━━ PROVIDED RECORDS
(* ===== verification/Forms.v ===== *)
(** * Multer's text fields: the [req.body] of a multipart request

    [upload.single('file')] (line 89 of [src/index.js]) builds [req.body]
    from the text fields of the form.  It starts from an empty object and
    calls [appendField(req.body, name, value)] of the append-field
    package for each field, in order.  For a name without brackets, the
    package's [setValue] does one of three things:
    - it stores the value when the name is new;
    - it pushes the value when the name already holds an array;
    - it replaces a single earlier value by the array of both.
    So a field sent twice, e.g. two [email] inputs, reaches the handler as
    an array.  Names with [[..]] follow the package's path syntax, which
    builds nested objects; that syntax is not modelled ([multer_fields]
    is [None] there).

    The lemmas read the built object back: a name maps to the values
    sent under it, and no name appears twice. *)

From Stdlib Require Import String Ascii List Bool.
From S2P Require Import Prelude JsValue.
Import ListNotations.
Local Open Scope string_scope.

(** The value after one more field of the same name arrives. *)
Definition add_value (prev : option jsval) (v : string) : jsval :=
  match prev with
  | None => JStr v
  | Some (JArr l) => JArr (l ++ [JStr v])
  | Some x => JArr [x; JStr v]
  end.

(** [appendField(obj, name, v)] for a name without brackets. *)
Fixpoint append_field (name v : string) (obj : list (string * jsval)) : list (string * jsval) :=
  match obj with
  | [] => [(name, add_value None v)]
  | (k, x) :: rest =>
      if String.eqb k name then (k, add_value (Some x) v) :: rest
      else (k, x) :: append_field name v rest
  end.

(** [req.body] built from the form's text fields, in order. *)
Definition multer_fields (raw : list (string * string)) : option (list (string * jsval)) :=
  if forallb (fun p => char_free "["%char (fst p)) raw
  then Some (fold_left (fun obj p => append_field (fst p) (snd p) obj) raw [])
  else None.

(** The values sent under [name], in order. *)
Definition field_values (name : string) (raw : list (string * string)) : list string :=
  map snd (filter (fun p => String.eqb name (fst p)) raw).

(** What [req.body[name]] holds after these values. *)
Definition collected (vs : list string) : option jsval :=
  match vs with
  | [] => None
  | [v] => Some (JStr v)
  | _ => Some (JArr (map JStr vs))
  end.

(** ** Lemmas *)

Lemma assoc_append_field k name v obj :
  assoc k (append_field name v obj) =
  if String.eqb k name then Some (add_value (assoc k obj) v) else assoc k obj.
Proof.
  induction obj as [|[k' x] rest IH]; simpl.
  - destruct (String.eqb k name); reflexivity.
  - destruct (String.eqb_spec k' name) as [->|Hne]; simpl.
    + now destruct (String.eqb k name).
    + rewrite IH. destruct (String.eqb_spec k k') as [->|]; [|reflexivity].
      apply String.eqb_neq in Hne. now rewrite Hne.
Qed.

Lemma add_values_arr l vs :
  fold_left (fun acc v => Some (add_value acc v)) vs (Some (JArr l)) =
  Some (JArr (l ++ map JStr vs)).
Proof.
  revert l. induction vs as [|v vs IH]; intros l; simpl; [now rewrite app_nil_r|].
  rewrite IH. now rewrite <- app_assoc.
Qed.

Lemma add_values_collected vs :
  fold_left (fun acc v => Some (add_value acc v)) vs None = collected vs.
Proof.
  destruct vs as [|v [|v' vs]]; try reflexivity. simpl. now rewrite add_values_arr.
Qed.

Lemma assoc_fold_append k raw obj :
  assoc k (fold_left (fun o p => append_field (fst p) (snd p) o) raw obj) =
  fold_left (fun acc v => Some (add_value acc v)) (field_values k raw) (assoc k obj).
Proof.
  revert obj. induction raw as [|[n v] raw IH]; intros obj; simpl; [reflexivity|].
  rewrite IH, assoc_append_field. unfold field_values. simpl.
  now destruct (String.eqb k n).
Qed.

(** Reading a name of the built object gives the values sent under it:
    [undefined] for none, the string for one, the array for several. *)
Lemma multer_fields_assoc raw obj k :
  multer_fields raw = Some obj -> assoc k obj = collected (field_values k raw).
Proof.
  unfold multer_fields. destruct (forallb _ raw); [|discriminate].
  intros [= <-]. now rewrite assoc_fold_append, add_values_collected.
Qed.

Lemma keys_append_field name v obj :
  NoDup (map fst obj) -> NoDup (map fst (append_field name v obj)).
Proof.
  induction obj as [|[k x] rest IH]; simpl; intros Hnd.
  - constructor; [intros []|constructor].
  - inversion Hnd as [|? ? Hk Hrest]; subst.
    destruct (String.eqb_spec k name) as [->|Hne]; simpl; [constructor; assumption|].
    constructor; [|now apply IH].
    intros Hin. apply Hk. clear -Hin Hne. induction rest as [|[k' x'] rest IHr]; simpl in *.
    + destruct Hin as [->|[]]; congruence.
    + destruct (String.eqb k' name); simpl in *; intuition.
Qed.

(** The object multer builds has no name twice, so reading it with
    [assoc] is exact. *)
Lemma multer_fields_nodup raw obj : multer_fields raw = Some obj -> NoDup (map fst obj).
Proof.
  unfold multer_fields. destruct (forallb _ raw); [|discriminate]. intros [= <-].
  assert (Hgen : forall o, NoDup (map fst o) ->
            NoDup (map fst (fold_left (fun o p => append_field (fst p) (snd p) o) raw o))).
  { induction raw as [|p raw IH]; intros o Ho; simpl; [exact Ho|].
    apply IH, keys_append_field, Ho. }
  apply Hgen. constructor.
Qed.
━━━━
━━ PROVIDED RECORDS
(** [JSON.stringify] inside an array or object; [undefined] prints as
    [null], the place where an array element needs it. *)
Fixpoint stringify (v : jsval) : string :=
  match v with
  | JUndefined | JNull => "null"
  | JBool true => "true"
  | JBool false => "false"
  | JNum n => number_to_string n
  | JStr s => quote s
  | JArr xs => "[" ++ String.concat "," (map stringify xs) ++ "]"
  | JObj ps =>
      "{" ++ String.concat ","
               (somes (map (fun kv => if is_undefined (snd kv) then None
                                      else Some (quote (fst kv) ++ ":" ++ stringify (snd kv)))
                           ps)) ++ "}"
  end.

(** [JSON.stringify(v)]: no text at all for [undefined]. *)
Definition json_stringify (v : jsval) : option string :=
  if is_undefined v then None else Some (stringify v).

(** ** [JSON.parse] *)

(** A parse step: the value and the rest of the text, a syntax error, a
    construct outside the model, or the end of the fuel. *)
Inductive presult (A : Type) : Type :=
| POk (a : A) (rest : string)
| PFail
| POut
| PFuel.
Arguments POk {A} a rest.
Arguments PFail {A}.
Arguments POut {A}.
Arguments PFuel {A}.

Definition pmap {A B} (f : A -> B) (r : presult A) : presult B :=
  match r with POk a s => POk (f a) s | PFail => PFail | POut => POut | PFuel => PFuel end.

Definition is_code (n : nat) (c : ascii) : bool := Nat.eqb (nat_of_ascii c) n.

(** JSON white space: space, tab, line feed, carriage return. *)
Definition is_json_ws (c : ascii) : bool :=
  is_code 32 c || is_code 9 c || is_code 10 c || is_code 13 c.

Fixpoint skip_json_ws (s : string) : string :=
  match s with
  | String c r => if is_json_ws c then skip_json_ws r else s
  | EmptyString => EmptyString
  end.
━━━━
* WORK ITEM
In the listing above, locate the line with "fold_left (fun acc v => Some (add_value acc v)) (field_values" and the line with "destruct (String.eqb_spec k name)", then extract exactly those lines and every line between them, and nothing more.

* RESPONSE
  fold_left (fun acc v => Some (add_value acc v)) (field_values k raw) (assoc k obj).
Proof.
  revert obj. induction raw as [|[n v] raw IH]; intros obj; simpl; [reflexivity|].
  rewrite IH, assoc_append_field. unfold field_values. simpl.
  now destruct (String.eqb k n).
Qed.

(** Reading a name of the built object gives the values sent under it:
    [undefined] for none, the string for one, the array for several. *)
Lemma multer_fields_assoc raw obj k :
  multer_fields raw = Some obj -> assoc k obj = collected (field_values k raw).
Proof.
  unfold multer_fields. destruct (forallb _ raw); [|discriminate].
  intros [= <-]. now rewrite assoc_fold_append, add_values_collected.
Qed.

Lemma keys_append_field name v obj :
  NoDup (map fst obj) -> NoDup (map fst (append_field name v obj)).
Proof.
  induction obj as [|[k x] rest IH]; simpl; intros Hnd.
  - constructor; [intros []|constructor].
  - inversion Hnd as [|? ? Hk Hrest]; subst.
    destruct (String.eqb_spec k name) as [->|Hne]; simpl; [constructor; assumption|].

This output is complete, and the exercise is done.